**** Material for this task

(* ===== verification/MemoryStore.v ===== *)
(** * The in-memory store (src/src/storage/memory.rs, [MemoryStore])

    One definition per method, in the order of the source.  A method is
    one thread's execution of its body: every table access and clock
    reading happens in the order of the code.  [Steps] cuts the
    methods where other threads can come in. *)

From S2P Require Import Prelude Numbers Utf8 Errors Values World.

Definition WRONGTYPE : bytes :=
  b#"WRONGTYPE Operation against a key holding the wrong kind of value".

Definition wrongtype (op : string) : RustyPotatoError :=
  StorageError WRONGTYPE (Some (bytes_of_string op)) None.

Section Operations.
Context {E : Env}.

Definition empty_store : MemoryStore := mkMemoryStore ∅ ∅.

Definition len : M Z := gets (fun s => Z.of_nat (size (data s))).
Definition is_empty : M bool := gets (fun s => bool_decide (data s = ∅)).

Definition set (key : bytes) (v : ValueType) : M (Result unit) :=
  stored_value ← new_value v;
  _ ← index_remove key;
  _ ← data_insert key stored_value;
  mret (Ok tt).

(** The value to store and its deadline, once the write is allowed. *)
Definition make_stored (v : ValueType) (resolved_ttl : option Instant) : M StoredValue :=
  match resolved_ttl with
  | Some at_ => new_with_expiration v at_
  | None => new_value v
  end.

Definition allowed (existence : SetExistence) (logically_present : bool) : bool :=
  match existence with
  | SAlways => true
  | OnlyIfNotExists => negb logically_present
  | OnlyIfExists => logically_present
  end.

Definition resolve_keep (key : bytes) (ttl : SetTtlOption) : M (option Instant) :=
  match ttl with
  | TNone => mret None
  | At at_ => mret (Some at_)
  | KeepTtl =>
      e ← data_get key;
      match e with
      | None => mret None
      | Some sv => x ← is_expired sv; mret (if (x : bool) then None else expires_at sv)
      end
  end.

Definition set_with_options (key : bytes) (v : ValueType) (ttl : SetTtlOption)
    (existence : SetExistence) : M (Result SetOutcome) :=
  resolved_ttl ← resolve_keep key ttl;
  entry ← data_get key;
  match entry with
  | Some old =>
      expired ← is_expired old;
      let logically_present := negb expired in
      let prev := if logically_present then Some old else None in
      if negb (allowed existence logically_present) then
        mret (Ok (mkSetOutcome false prev))
      else
        stored_value ← make_stored v resolved_ttl;
        _ ← (match resolved_ttl with
             | Some at_ => index_insert key at_
             | None => index_remove key
             end);
        _ ← data_insert key stored_value;
        mret (Ok (mkSetOutcome true prev))
  | None =>
      match existence with
      | OnlyIfExists => mret (Ok (mkSetOutcome false None))
      | _ =>
          stored_value ← make_stored v resolved_ttl;
          _ ← (match resolved_ttl with
               | Some at_ => index_insert key at_
               | None => mret tt
               end);
          _ ← data_insert key stored_value;
          mret (Ok (mkSetOutcome true None))
      end
  end.

Definition set_with_ttl (key : bytes) (v : ValueType) (ttl_seconds : Z) : M (Result unit) :=
  stored_value ← new_with_ttl v ttl_seconds;
  match expires_at stored_value with
  | None => panic (* [unwrap] of [None] *)
  | Some d =>
      _ ← index_insert key d;
      _ ← data_insert key stored_value;
      mret (Ok tt)
  end.

Definition set_with_expiration (key : bytes) (v : ValueType) (d : Instant) : M (Result unit) :=
  stored_value ← new_with_expiration v d;
  _ ← index_insert key d;
  _ ← data_insert key stored_value;
  mret (Ok tt).

(** [delete] and [delete_sync] have the same body. *)
Definition delete_sync (key : bytes) : M (Result bool) :=
  e ← data_get key;
  expired ← (match e with Some entry => is_expired entry | None => mret false end);
  if (expired : bool) then
    _ ← index_remove key;
    _ ← data_remove key;
    mret (Ok false)
  else
    _ ← index_remove key;
    old ← data_remove key;
    mret (Ok (bool_decide (is_Some old))).

Definition delete_key (key : bytes) : M (Result bool) :=
  e ← data_get key;
  expired ← (match e with Some entry => is_expired entry | None => mret false end);
  if (expired : bool) then
    _ ← index_remove key;
    _ ← data_remove key;
    mret (Ok false)
  else
    _ ← index_remove key;
    old ← data_remove key;
    mret (Ok (bool_decide (is_Some old))).

Definition get (key : bytes) : M (Result (option StoredValue)) :=
  e ← data_get key;
  match e with
  | Some entry =>
      expired ← is_expired entry;
      if (expired : bool) then _ ←? delete_sync key; mret (Ok None)
      else mret (Ok (Some entry))
  | None => mret (Ok None)
  end.

Definition exists_ (key : bytes) : M (Result bool) :=
  e ← data_get key;
  match e with
  | Some entry =>
      expired ← is_expired entry;
      if (expired : bool) then _ ←? delete_sync key; mret (Ok false)
      else mret (Ok true)
  | None => mret (Ok false)
  end.

Definition expire_with_options (key : bytes) (ttl_seconds : Z) (flag : ExpireFlag) : M (Result bool) :=
  t ← now;
  new_expires_at ← instant_add t (from_secs ttl_seconds);
  e ← data_get key;
  match e with
  | Some entry =>
      expired ← is_expired entry;
      if (expired : bool) then _ ←? delete_key key; mret (Ok false)
      else if negb (should_apply flag (expires_at entry) new_expires_at) then mret (Ok false)
      else
        _ ← data_insert key (set_expiration entry new_expires_at);
        _ ← index_insert key new_expires_at;
        mret (Ok true)
  | None => mret (Ok false)
  end.

Definition expire (key : bytes) (ttl_seconds : Z) : M (Result bool) :=
  expire_with_options key ttl_seconds FNone.

Definition ttl (key : bytes) : M (Result Z) :=
  e ← data_get key;
  match e with
  | Some entry =>
      expired ← is_expired entry;
      if (expired : bool) then _ ←? delete_sync key; mret (Ok (-2))
      else t ← ttl_seconds entry; mret (Ok (default (-1) t))
  | None => mret (Ok (-2))
  end.

Definition pttl (key : bytes) : M (Result Z) :=
  e ← data_get key;
  match e with
  | Some entry =>
      expired ← is_expired entry;
      if (expired : bool) then _ ←? delete_sync key; mret (Ok (-2))
      else t ← ttl_millis entry; mret (Ok (default (-1) t))
  | None => mret (Ok (-2))
  end.

Definition expire_at_with_options (key : bytes) (new_expires_at : Instant) (flag : ExpireFlag) :
    M (Result bool) :=
  e ← data_get key;
  match e with
  | Some entry =>
      expired ← is_expired entry;
      if (expired : bool) then _ ←? delete_key key; mret (Ok false)
      else if negb (should_apply flag (expires_at entry) new_expires_at) then mret (Ok false)
      else
        _ ← data_insert key (set_expiration entry new_expires_at);
        _ ← index_insert key new_expires_at;
        mret (Ok true)
  | None => mret (Ok false)
  end.

Definition persist (key : bytes) : M (Result bool) :=
  e ← data_get key;
  match e with
  | Some entry =>
      expired ← is_expired entry;
      if (expired : bool) then _ ←? delete_sync key; mret (Ok false)
      else
        _ ← data_insert key (remove_expiration entry);
        _ ← index_remove key;
        mret (Ok (bool_decide (is_Some (expires_at entry))))
  | None => mret (Ok false)
  end.

Definition keys : M (list bytes) :=
  d ← gets data; l ← iterate d; mret (map fst l).

(** The [filter_map] of [snapshot]: one expiry test per entry, in
    iteration order. *)
Fixpoint live_entries (l : list (bytes * StoredValue)) : M (list (bytes * StoredValue)) :=
  match l with
  | [] => mret []
  | (k, sv) :: l' =>
      x ← is_expired sv;
      rest ← live_entries l';
      mret (if (x : bool) then rest else (k, sv) :: rest)
  end.

Definition snapshot : M (list (bytes * StoredValue)) :=
  d ← gets data; l ← iterate d; live_entries l.

Definition clear : M unit :=
  _ ← modify (fun s => set_data s ∅); modify (fun s => set_index s ∅).

Definition incr_by (key : bytes) (increment : Z) : M (Result Z) :=
  entry ← data_get key;
  match entry with
  | Some old =>
      expired ← is_expired old;
      if (expired : bool) then
        _ ← data_remove key;
        _ ← index_remove key;
        stored_value ← new_value (VInteger increment);
        _ ← data_insert key stored_value;
        mret (Ok increment)
      else
        current_value ←? mret (to_integer (value old));
        match checked_add_i64 current_value increment with
        | None => mret (Err IntegerOverflow)
        | Some v =>
            stored_value ← touch (set_value old (VInteger v));
            _ ← data_insert key stored_value;
            mret (Ok v)
        end
  | None =>
      stored_value ← new_value (VInteger increment);
      _ ← data_insert key stored_value;
      mret (Ok increment)
  end.

Definition incr (key : bytes) : M (Result Z) := incr_by key 1.
Definition decr (key : bytes) : M (Result Z) := incr_by key (-1).

Definition hset (key field val : bytes) : M (Result bool) :=
  e ← data_get key;
  _ ←? (match e with
        | Some entry =>
            expired ← is_expired entry;
            if (expired : bool) then delete_sync key else mret (Ok false)
        | None => mret (Ok false)
        end);
  entry ← data_get key;
  match entry with
  | Some old =>
      match value old with
      | VHash existing_hash =>
          let is_new := bool_decide (existing_hash !! field = None) in
          sv1 ← touch (set_value old (VHash (<[field := val]> existing_hash)));
          sv2 ← update_metadata sv1;
          _ ← data_insert key sv2;
          mret (Ok is_new)
      | _ => mret (Err (wrongtype "hset"))
      end
  | None =>
      stored_value ← new_value (VHash {[field := val]});
      _ ← data_insert key stored_value;
      mret (Ok true)
  end.

Definition hget (key field : bytes) : M (Result (option bytes)) :=
  e ← data_get key;
  match e with
  | Some entry =>
      expired ← is_expired entry;
      if (expired : bool) then _ ←? delete_sync key; mret (Ok None)
      else
        match as_hash (value entry) with
        | Ok hash => mret (Ok (hash !! field))
        | Err _ => mret (Err (wrongtype "hget"))
        end
  | None => mret (Ok None)
  end.

(** The final, mutating part of [hdel], after the two flags are known. *)
Definition hdel_commit (key field : bytes) (should_remove_key : bool) : M unit :=
  if should_remove_key then
    _ ← data_remove key; index_remove key
  else
    e ← data_get key;
    match e with
    | Some entry =>
        match as_hash_mut (value entry) with
        | Ok hash =>
            sv1 ← touch (set_value entry (VHash (delete field hash)));
            sv2 ← update_metadata sv1;
            data_insert key sv2
        | Err _ => mret tt
        end
    | None => mret tt
    end.

Definition hdel (key field : bytes) : M (Result bool) :=
  e ← data_get key;
  expired ← (match e with Some entry => is_expired entry | None => mret false end);
  if (expired : bool) then _ ←? delete_sync key; mret (Ok false)
  else
    e2 ← data_get key;
    match e2 with
    | None => mret (Ok false)
    | Some entry =>
        match value entry with
        | VHash hash =>
            let was_removed := bool_decide (is_Some (hash !! field)) in
            let should_remove_key := bool_decide (size hash = 1%nat) && was_removed in
            _ ← (if was_removed then hdel_commit key field should_remove_key else mret tt);
            mret (Ok was_removed)
        | _ => mret (Err (wrongtype "hdel"))
        end
    end.

Definition hgetall (key : bytes) : M (Result (list (bytes * bytes))) :=
  e ← data_get key;
  match e with
  | Some entry =>
      expired ← is_expired entry;
      if (expired : bool) then _ ←? delete_sync key; mret (Ok [])
      else
        match as_hash (value entry) with
        | Ok hash => l ← iterate hash; mret (Ok l)
        | Err _ => mret (Err (wrongtype "hgetall"))
        end
  | None => mret (Ok [])
  end.

Definition hexists (key field : bytes) : M (Result bool) :=
  e ← data_get key;
  match e with
  | Some entry =>
      expired ← is_expired entry;
      if (expired : bool) then _ ←? delete_sync key; mret (Ok false)
      else
        match as_hash (value entry) with
        | Ok hash => mret (Ok (bool_decide (is_Some (hash !! field))))
        | Err _ => mret (Err (wrongtype "hexists"))
        end
  | None => mret (Ok false)
  end.

Definition delete_internal (key : bytes) : M bool :=
  _ ← index_remove key;
  old ← data_remove key;
  mret (bool_decide (is_Some old)).

Fixpoint delete_all (l : list bytes) (removed_count : Z) : M Z :=
  match l with
  | [] => mret removed_count
  | k :: l' =>
      r ← delete_internal k;
      delete_all l' (if (r : bool) then removed_count + 1 else removed_count)
  end.

Definition cleanup_expired : M Z :=
  t ← now;
  idx ← gets expiration_index;
  l ← iterate idx;
  delete_all (map fst (filter (fun '(_, d) => d <= t) l)) 0.

End Operations.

********

## Task instructions
Your answer should be a single number: how many lines of the material contain "snapshot".

## Exercise solution
2